Now, I learned about this from an article in Ars Technica, which I would have linked to... except that a day after publication, it was scrubbed from the internet, because it included false quotes from the mathplotlib maintainer. Quotes which had been hallucinated by an AI, which was asked to extract quotes from the blog above. The agent found out it wasn't allowed by the robots.txt, and then just happily made up talky things a human person might say. One of the two authors is asserting an "I have covid" defense, but the publication has a "no unmarked use of AI content" policy. Since this was a holiday weekend and the top editor is on holiday... well, it's a big mess for what I previously considered the best quality in technical news.

And I'm not sure which is the bigger story. AI still abusing and blackmailing people to get what it "wants" (achieve its aim, I guess) is terrible news, but so is the idea that our news from technologists who should know better is AI slop as well.

Dealing with unaligned AI is a fact of life on AO3 these days. The bots come in three main types: 1) garbage text, 2) a glowing review which leads to an invitation to buy (AI) art from them on Discord/Instagram, and 3) bots which give you abusive criticism, in the aim that you take your story offline, and they can then monetize it themselves. Every day, we get closer to rogue boomers in the streets, which is pretty cool.


RE: Fourth Oddities Spotted in the News - Bob Schroeck - 02-16-2026

Ah! So that's why the story wasn't there when I tried to follow up a link to it. Amusing, with a side of alarming.


RE: Fourth Oddities Spotted in the News - Bob Schroeck - 02-20-2026

City of Osaka receives anonymous gift of $3.6 million in gold bars to fix dilapidated water pipes.


RE: Fourth Oddities Spotted in the News - Norgarth - 02-21-2026

That is an oddity indeed


RE: Fourth Oddities Spotted in the News - classicdrogn - 02-22-2026

The Oyabun will have his swower at adequate pressure, however that pressure must be achieved.

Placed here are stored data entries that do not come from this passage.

(* ===== verification/SwapProofs.v ===== *)
(** * What a swap does

    Between two stakers an accepted offer moves the offered and the requested
    shares and keeps the books; an offer to oneself creates shares. *)

From S2P Require Import Prelude Errors Storage Host Events Concrete Accessors Admin Shares RewardMath.
From S2P Require Import Rewards Checkpoints Balance Pause Limits Mirror Strategies Vault ClaimFees Claims Leaderboard Positions.
From S2P Require Import VaultBooks VaultInv PositionProofs Swaps.

Section Swaps.
Context {W : World} (env : Env).
Implicit Types s : State.

Lemma quiet_record_swap E o c x y : quiet (record_swap (E:=E) env o c x y).
Proof.
  unfold record_swap, record_stake_snapshot, update_leaderboard, set_last_claim_ledger, set_stake_history, quiet. frames.
Qed.

Lemma quiet_not_paused : quiet (require_not_paused env).
Proof.
  unfold require_not_paused, apply_scheduled_unpause_if_due, clear_scheduled_unpause, set_last_updated_ledger, quiet.
  frames.
Qed.

Definition worth_of (amount : Z) s : Z := Z.quot (amount * get_total_shares s) (get_total_deposited s).

Lemma offer_shares_Ok T D a s v s' :
  offer_shares T D a s = Ok v s' ->
  s' = s /\ (v <> 0 -> 0 < T /\ 0 < D /\ v = Z.quot (a * T) D).
Proof.
  unfold offer_shares. destruct (Z.ltb_spec 0 T), (Z.ltb_spec 0 D); cbn [andb]; intros Hr; try by apply ret_Ok in Hr as [-> ->].
  apply bind_Ok in Hr as (w & ? & H1 & Hr). apply plain_Ok in H1 as [[-> _]%checked_mul_Some ->].
  by apply ret_Ok in Hr as [-> ->].
Qed.

(** An accepted offer, for any two parties: [a] shares leave the offerer and
    [b] the counterparty.  The second write wins when they are the same. *)
Record swapped (o c : Address) (a b : Z) s s' : Prop := {
  sw_offerer : 0 <= get_shares o s - a + b;
  sw_counter : 0 <= get_shares c s - b + a;
  sw_c : get_shares c s' = get_shares c s - b + a;
  sw_o : o <> c -> get_shares o s' = get_shares o s - a + b;
  sw_rest : forall k, acc k = true -> k <> KPers (ShareBalance o) -> k <> KPers (ShareBalance c) -> rd k s' = rd k s
}.

Lemma two_shares_Ok E o c x y s r1 s1 r2 s' :
  set_shares (E:=E) env o x s = Ok r1 s1 -> set_shares (E:=E) env c y s1 = Ok r2 s' ->
  0 <= x /\ 0 <= y /\ get_shares c s' = y /\ (o <> c -> get_shares o s' = x) /\
  (forall k, acc k = true -> k <> KPers (ShareBalance o) -> k <> KPers (ShareBalance c) -> rd k s' = rd k s).
Proof.
  intros H1 H. apply set_shares_Ok in H1 as (Hx & Ho & _ & Hk1 & _).
  apply set_shares_Ok in H as (Hy & Hc & Hv & Hk2 & _). split_and!; try done.
  - intros Hne. by rewrite Hv.
  - intros k Ha K1 K2. rewrite Hk2, Hk1; [done|..]; intros Hc'; by apply share_write_acc in Hc'.
Qed.

Lemma swapped_around o c a b s s1 s2 s' :
  same_books s s1 -> swapped o c a b s1 s2 -> same_books s2 s' -> swapped o c a b s s'.
Proof.
  intros H1 [S1 S2 S3 S4 S5] H2. rewrite !(same_shares s s1) in * by done.
  split; try done.
  - by rewrite (same_shares s2 s').
  - intros Hne. rewrite (same_shares s2 s') by done. by apply S4.
  - intros k Ha K1 K2. by rewrite H2, S5, H1.
Qed.

Lemma accept_Ok c id s x s' :
  accept_swap_offer env c id s = Ok x s' ->
  exists offer, rd (OfferOf id) s = Some offer /\ so_requested_address offer = c /\ signed env c = true /\
    sequence env <= so_expires_at offer /\ 0 < get_total_shares s /\ 0 < get_total_deposited s /\
    worth_of (so_offered_amount offer) s <> 0 /\ worth_of (so_requested_amount offer) s <> 0 /\
    swapped (so_offerer offer) c (worth_of (so_offered_amount offer) s) (worth_of (so_requested_amount offer) s) s s' /\
    rd (OfferOf id) s' = None.
Proof.
  unfold accept_swap_offer. intros H.
  apply bind_Ok in H as (? & ? & H1 & H). apply require_auth_Ok in H1 as (Hsig & _ & ->).
  apply bind_Ok in H as (? & s1 & H1 & H). apply (proj1 (try_Ok _ _ _ _)) in H1.
  pose proof (not_paused_Ok _ _ _ _ H1) as [Hk1 _]. pose proof (quiet_same _ _ _ _ _ _ quiet_not_paused H1) as Q1. clear H1.
  unfold reading at 1 in H. apply bind_Ok in H as (offer & ? & H1 & H). apply ok_or_Ok in H1 as [Hoff ->].
  rewrite Hk1 in Hoff by (intros []). cbv zeta in H.
  apply bind_Ok in H as (? & ? & H1 & H). apply fail_if_Ok in H1 as (Hc & _ & ->).
  apply negb_false_iff, bool_decide_eq_true in Hc.
  apply bind_Ok in H as (? & ? & H1 & H). apply fail_if_Ok in H1 as (Hexp%Z.ltb_ge & _ & ->).
  apply bind_Ok in H as (? & s2 & H1 & H). apply (proj1 (try_Ok _ _ _ _)), (quiet_same _ _ _ _ _ _ (quiet_do_claim _ _)) in H1 as Q2.
  apply bind_Ok in H as (? & s3 & H2 & H). apply (proj1 (try_Ok _ _ _ _)), (quiet_same _ _ _ _ _ _ (quiet_do_claim _ _)) in H2 as Q3.
  assert (Q : same_books s s3) by (eapply same_trans; [exact Q1|eapply same_trans; [exact Q2|exact Q3]]). clear Q1 Q2 Q3 H1 H2.
  unfold reading at 1 2 3 4 in H. set (o := so_offerer offer) in *.
  rewrite (same_total s s3), (same_deposited s s3), !(same_shares s s3) in H by done.
  apply bind_Ok in H as (a & ? & H1 & H). apply offer_shares_Ok in H1 as [-> Ha].
  apply bind_Ok in H as (b & ? & H1 & H). apply offer_shares_Ok in H1 as [-> Hb].
  apply bind_Ok in H as (? & ? & H1 & H). apply fail_if_Ok in H1 as (Hz & _ & ->).
  apply orb_false_iff in Hz as [Hza%Z.eqb_neq Hzb%Z.eqb_neq].
  destruct (Ha Hza) as (HT & HD & Hva), (Hb Hzb) as (_ & _ & Hvb).
  apply bind_Ok in H as (v & ? & H1 & H). apply plain_Ok in H1 as [[-> _]%checked_sub_Some ->].
  apply bind_Ok in H as (v & ? & H1 & H). apply plain_Ok in H1 as [[-> _]%checked_add_Some ->].
  apply bind_Ok in H as (v & ? & H1 & H). apply plain_Ok in H1 as [[-> _]%checked_sub_Some ->].
  apply bind_Ok in H as (v & ? & H1 & H). apply plain_Ok in H1 as [[-> _]%checked_add_Some ->].
  apply bind_Ok in H as ([] & s4 & H1 & H). apply bind_Ok in H as ([] & s5 & H2 & H).
  destruct (two_shares_Ok _ _ _ _ _ _ _ _ _ _ H1 H2) as (P1 & P2 & P3 & P4 & P5).
  apply bind_Ok in H as ([] & s6 & H3 & H). apply (quiet_same _ _ _ _ _ _ (quiet_record_swap _ _ _ _ _)) in H3.
  apply bind_Ok in H as (? & ? & H4 & H). apply del_Ok in H4 as [_ ->]. apply publish_Ok in H as [_ ->].
  exists offer. unfold worth_of. rewrite <- Hva, <- Hvb. split_and!; try done; [|by rdsimp].
  apply (swapped_around _ _ _ _ _ s3 s5); [done| |].
  - split; rewrite ?(same_shares s s3) by done; done.
  - eapply same_trans; [exact H3|]. intros k Hk. rewrite rd_emit, rd_upd_ne; [done|]. by intros <-.
Qed.

(** Where there is no offer nobody accepts one. *)
Lemma gone_not_accepted env' c id s x s' : rd (OfferOf id) s = None -> accept_swap_offer env' c id s <> Ok x s'.
Proof.
  unfold accept_swap_offer. intros Hno H.
  apply bind_Ok in H as (? & ? & H1 & H). apply require_auth_Ok in H1 as (_ & _ & ->).
  apply bind_Ok in H as (? & s1 & H1 & H). apply (proj1 (try_Ok _ _ _ _)) in H1.
  pose proof (not_paused_Ok _ _ _ _ H1) as [Hk1 _].
  unfold reading at 1 in H. apply bind_Ok in H as (offer & ? & H1' & _). apply ok_or_Ok in H1' as [Hoff _].
  rewrite Hk1 in Hoff by (intros []). congruence.
Qed.

Lemma swapped_totals o c a b s s' : swapped o c a b s s' ->
  get_total_shares s' = get_total_shares s /\ get_total_deposited s' = get_total_deposited s /\
  (forall v, v <> o -> v <> c -> get_shares v s' = get_shares v s).
Proof.
  intros H. unfold get_total_shares, get_total_deposited. rewrite !(sw_rest _ _ _ _ _ _ H) by done.
  split; [done|]. split; [done|]. intros v Ho Hc. unfold get_shares. rewrite (sw_rest _ _ _ _ _ _ H); [done|done|congruence..].
Qed.

(** Between two parties the books are kept: through a state in between in
    which the offerer has its new shares and the total has moved along. *)
Lemma swapped_books o c a b s s' : o <> c -> books s -> swapped o c a b s s' -> books s'.
Proof.
  intros Hne HB H. destruct (swapped_totals _ _ _ _ _ _ H) as (HT & HD & Hv).
  set (sm := upd TotalShares (Some (get_total_shares s - a + b)) (upd (ShareBalance o) (Some (get_shares o s - a + b)) s)).
  assert (Hm : forall k, k <> KInst TotalShares -> k <> KPers (ShareBalance o) -> rd k sm = rd k s)
    by (intros k K1 K2; subst sm; by rewrite !rd_upd_ne by congruence).
  assert (HBm : books sm).
  { apply (rewritten_books s sm o (get_shares o s - a + b) (get_total_shares s - a + b) (get_total_deposited s)); [done| |lia].
    pose proof (bk_deposited _ HB). pose proof (sw_offerer _ _ _ _ _ _ H).
    pose proof (books_holding o s HB).
    split; [subst sm; unfold get_shares; by rdsimp|]. split; [subst sm; unfold get_total_shares; by rdsimp|].
    split; [subst sm; unfold get_total_deposited; by rdsimp|]. do 3 (split; [lia|]).
    intros k _ K1 K2 _. by apply Hm. }
  assert (Hsp : forall v, get_split_positions v s' = get_split_positions v sm)
    by (intros v; unfold get_split_positions; by rewrite (sw_rest _ _ _ _ _ _ H), Hm).
  assert (Hrq : forall v, requested v s' = requested v sm)
    by (intros v; unfold requested, get_request; by rewrite (sw_rest _ _ _ _ _ _ H), Hm).
  assert (Hq : get_queue s' = get_queue sm) by (unfold get_queue; by rewrite (sw_rest _ _ _ _ _ _ H), Hm).
  assert (Hn : nft_balances s' = nft_balances sm) by (unfold nft_balances; by rewrite (sw_rest _ _ _ _ _ _ H), Hm).
  assert (Hshm : forall v, v <> o -> get_shares v sm = get_shares v s) by (intros v Hv'; unfold get_shares; rewrite Hm; congruence).
  assert (Hsho : get_shares o sm = get_shares o s - a + b) by (subst sm; unfold get_shares; by rdsimp).
  assert (Htm : get_total_shares sm = get_total_shares s - a + b) by (subst sm; unfold get_total_shares; by rdsimp).
  apply (books_update sm s' c (a - b) 0 (a - b)); [done| |rewrite (sw_c _ _ _ _ _ _ H); apply H|rewrite Hrq; apply HBm
    |rewrite Hsp; apply HBm| |rewrite Hq; apply HBm|rewrite Hn; apply HBm| | |rewrite HD; apply HB|lia].
  - intros v Hvc. split; [|split; [apply Hrq|apply Hsp]].
    destruct (decide (v = o)) as [->|Hvo]; [rewrite Hsho; by apply H|]. rewrite Hshm by done. by apply Hv.
  - apply own_hold; [done|]. unfold own. rewrite Hrq, (sw_c _ _ _ _ _ _ H), Hshm by congruence. lia.
  - unfold queued, tokenized. rewrite Hq, Hn. lia.
  - rewrite HT, Htm. lia.
Qed.

Lemma accept_commits c id s :
  (forall offer, rd (OfferOf id) s = Some offer -> so_offerer offer <> so_requested_address offer) ->
  books s -> commits (accept_swap_offer env c id) s.
Proof.
  intros Hne HB x s' (offer & Hoff & Hc & _ & _ & _ & _ & _ & _ & Hsw & _)%accept_Ok.
  eapply swapped_books; [|exact HB|exact Hsw]. rewrite <- Hc. by apply Hne.
Qed.

(** C25. A swap between two stakers moves shares and creates none.  When the
    counterparty of an offer, another address than the offerer, has it
    accepted, it signed, the offer was to it and still open; exactly the
    shares of the offered amount go one way and those of the requested amount
    the other, both rounded down at the price before the swap; every other
    holder, the total and the deposits are untouched; the offer is removed, so
    that nobody can accept it again, and a vault whose books are in order keeps
    them so. *)
Theorem swap_conserves c id offer s x s' :
  books s -> rd (OfferOf id) s = Some offer -> so_offerer offer <> c ->
  accept_swap_offer env c id s = Ok x s' ->
  books s' /\ signed env c = true /\ so_requested_address offer = c /\ sequence env <= so_expires_at offer /\
  (let a := worth_of (so_offered_amount offer) s in
   let b := worth_of (so_requested_amount offer) s in
   get_shares (so_offerer offer) s' = get_shares (so_offerer offer) s - a + b /\
   get_shares c s' = get_shares c s + a - b) /\
  (forall v, v <> so_offerer offer -> v <> c -> get_shares v s' = get_shares v s) /\
  get_total_shares s' = get_total_shares s /\ get_total_deposited s' = get_total_deposited s /\
  rd (OfferOf id) s' = None /\ (forall env' c' y s2, accept_swap_offer env' c' id s' <> Ok y s2).
Proof.
  intros HB Hoff Hne H. apply accept_Ok in H as (offer' & Hoff' & Hc & Hsig & Hexp & _ & _ & _ & _ & Hsw & Hgone).
  rewrite Hoff in Hoff'. injection Hoff' as <-. destruct (swapped_totals _ _ _ _ _ _ Hsw) as (HT & HD & Hv).
  cbv zeta. split_and!; try done.
  - by eapply swapped_books.
  - by apply Hsw.
  - rewrite (sw_c _ _ _ _ _ _ Hsw). lia.
  - intros env' c' y s2. by apply gone_not_accepted.
Qed.

(** What [create_swap_offer] stores. *)
Lemma create_Ok err u c my their dur s id s' :
  create_swap_offer env err u c my their dur s = Ok id s' ->
  0 < my /\ 0 < their /\ my <= default 0 (shares_to_amount (get_total_shares s) (get_total_deposited s) (get_shares u s)) /\
  rd (OfferOf id) s' = Some (mkSwapOffer u my c their (sequence env + dur)) /\ same_books s s'.
Proof.
  unfold create_swap_offer. intros H.
  apply bind_Ok in H as (? & ? & H1 & H). apply require_auth_Ok in H1 as (_ & _ & ->).
  apply bind_Ok in H as (? & ? & H1 & H). apply fail_if_Ok in H1 as (Hz & _ & ->).
  apply orb_false_iff in Hz as [Hz1%Z.leb_gt Hz2%Z.leb_gt]. unfold reading at 1 2 in H.
  apply bind_Ok in H as (? & ? & H1 & H). apply fail_if_Ok in H1 as (_ & _ & ->). unfold reading at 1 2 in H.
  apply bind_Ok in H as (? & ? & H1 & H). apply fail_if_Ok in H1 as (Hle%Z.ltb_ge & _ & ->).
  apply bind_Ok in H as (? & ? & H1 & H). apply fail_if_Ok in H1 as (_ & _ & ->). unfold reading at 1 in H.
  apply bind_Ok in H as (? & ? & H1 & H). apply fail_if_Ok in H1 as (_ & _ & ->). unfold reading at 1 in H.
  apply bind_Ok in H as (n & ? & H1 & H). apply plain_Ok in H1 as [_ ->].
  apply bind_Ok in H as (? & ? & H1 & H). apply put_Ok in H1 as [_ ->].
  apply bind_Ok in H as (e & ? & H1 & H). apply plain_Ok in H1 as [[-> _]%to_u32_Some ->].
  apply bind_Ok in H as (? & ? & H1 & H). apply put_Ok in H1 as [_ ->]. unfold reading at 1 in H.
  apply bind_Ok in H as (? & ? & H1 & H). apply put_Ok in H1 as [_ ->]. apply ret_Ok in H as [-> ->].
  split_and!; try done; [by rdsimp|]. intros k Hk. rewrite !rd_upd_ne; [done|..]; by intros <-.
Qed.

End Swaps.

RE: Fourth Oddities Spotted in the News - robkelk - 03-10-2026

Retro tech fan views LaserDisc movie data with a budget microscope

LDs are analog media, not digital media, so it's possible to interpret the encoding.


RE: Fourth Oddities Spotted in the News - robkelk - 03-11-2026

The Register, Opinion: AI has made the Command Line Interface more important and powerful than ever before

Tl;dr: Ai agents (not the ones in software, the ones that can be used to control software) present a consistent interface and thus increase one's ability to work. We no longer need to learn how software updates changed where the commands we actually use get moved to from month to month, we can simply type in natural-language phrases and let the AI figure out how to make the software do what we want it to do (instead of what the coders want us to do).


RE: Fourth Oddities Spotted in the News - classicdrogn - 03-11-2026

... and we all thought 80s sci fi where the hyper-advamced computer system used a text interface were outdated. Hah!

So yeah, like Labster said, another step closer to buma, terminators, Colossus, WOPR, H.A.R.L.I.E., and/or HAL9000.


RE: Fourth Oddities Spotted in the News - Bob Schroeck - 03-13-2026

Two more lost episodes of Doctor Who have been rediscovered. That leaves just 95 lost episodes left to find.


RE: Fourth Oddities Spotted in the News - robkelk - 03-15-2026

From the "news item, film at 11" category... but now there's evidence for it.

Cornell study suggests people who use corporate buzzwords have trouble with analytical thinking

Peer-reviewed pre-print copy of the paper on ResearchGate

Pop-sci article on The Register


RE: Fourth Oddities Spotted in the News - Bob Schroeck - 04-09-2026

The Electronic Frontier Foundation is leaving X/Twitter

Not because of politics, but because it's increasingly becoming an irrelevant ghost town that it's not worth the time posting to, comparing the 50 to 100 million hits per month they used to rake in back in 2018 to the 13 million hits they got for all of 2025.